Each line of the data below from the one holding "Definition token (text" to the one holding "response_token ← token", inclusive, is to be reproduced exactly; no other line belongs in the answer.

··· Task inputs

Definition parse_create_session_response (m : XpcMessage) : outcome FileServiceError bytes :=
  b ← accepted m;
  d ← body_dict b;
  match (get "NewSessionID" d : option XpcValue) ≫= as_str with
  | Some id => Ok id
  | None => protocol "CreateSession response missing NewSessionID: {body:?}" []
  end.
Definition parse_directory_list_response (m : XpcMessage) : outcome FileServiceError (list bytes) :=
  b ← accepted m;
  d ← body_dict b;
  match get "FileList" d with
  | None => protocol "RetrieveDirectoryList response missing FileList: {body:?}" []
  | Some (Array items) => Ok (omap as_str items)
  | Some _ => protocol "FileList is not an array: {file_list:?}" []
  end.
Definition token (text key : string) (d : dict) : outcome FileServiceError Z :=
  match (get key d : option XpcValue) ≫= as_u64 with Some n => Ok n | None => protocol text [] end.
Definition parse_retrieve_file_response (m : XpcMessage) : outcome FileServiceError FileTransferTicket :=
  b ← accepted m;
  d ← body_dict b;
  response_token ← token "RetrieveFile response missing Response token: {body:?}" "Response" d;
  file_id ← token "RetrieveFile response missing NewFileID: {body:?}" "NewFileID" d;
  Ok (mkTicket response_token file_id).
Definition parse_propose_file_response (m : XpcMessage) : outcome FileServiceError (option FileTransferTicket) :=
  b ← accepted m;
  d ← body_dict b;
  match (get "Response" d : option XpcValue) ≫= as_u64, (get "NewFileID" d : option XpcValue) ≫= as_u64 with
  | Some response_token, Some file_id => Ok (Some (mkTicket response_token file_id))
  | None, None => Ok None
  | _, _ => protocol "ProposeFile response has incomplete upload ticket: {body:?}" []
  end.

······

### Reply
Definition token (text key : string) (d : dict) : outcome FileServiceError Z :=
  match (get key d : option XpcValue) ≫= as_u64 with Some n => Ok n | None => protocol text [] end.
Definition parse_retrieve_file_response (m : XpcMessage) : outcome FileServiceError FileTransferTicket :=
  b ← accepted m;
  d ← body_dict b;
  response_token ← token "RetrieveFile response missing Response token: {body:?}" "Response" d;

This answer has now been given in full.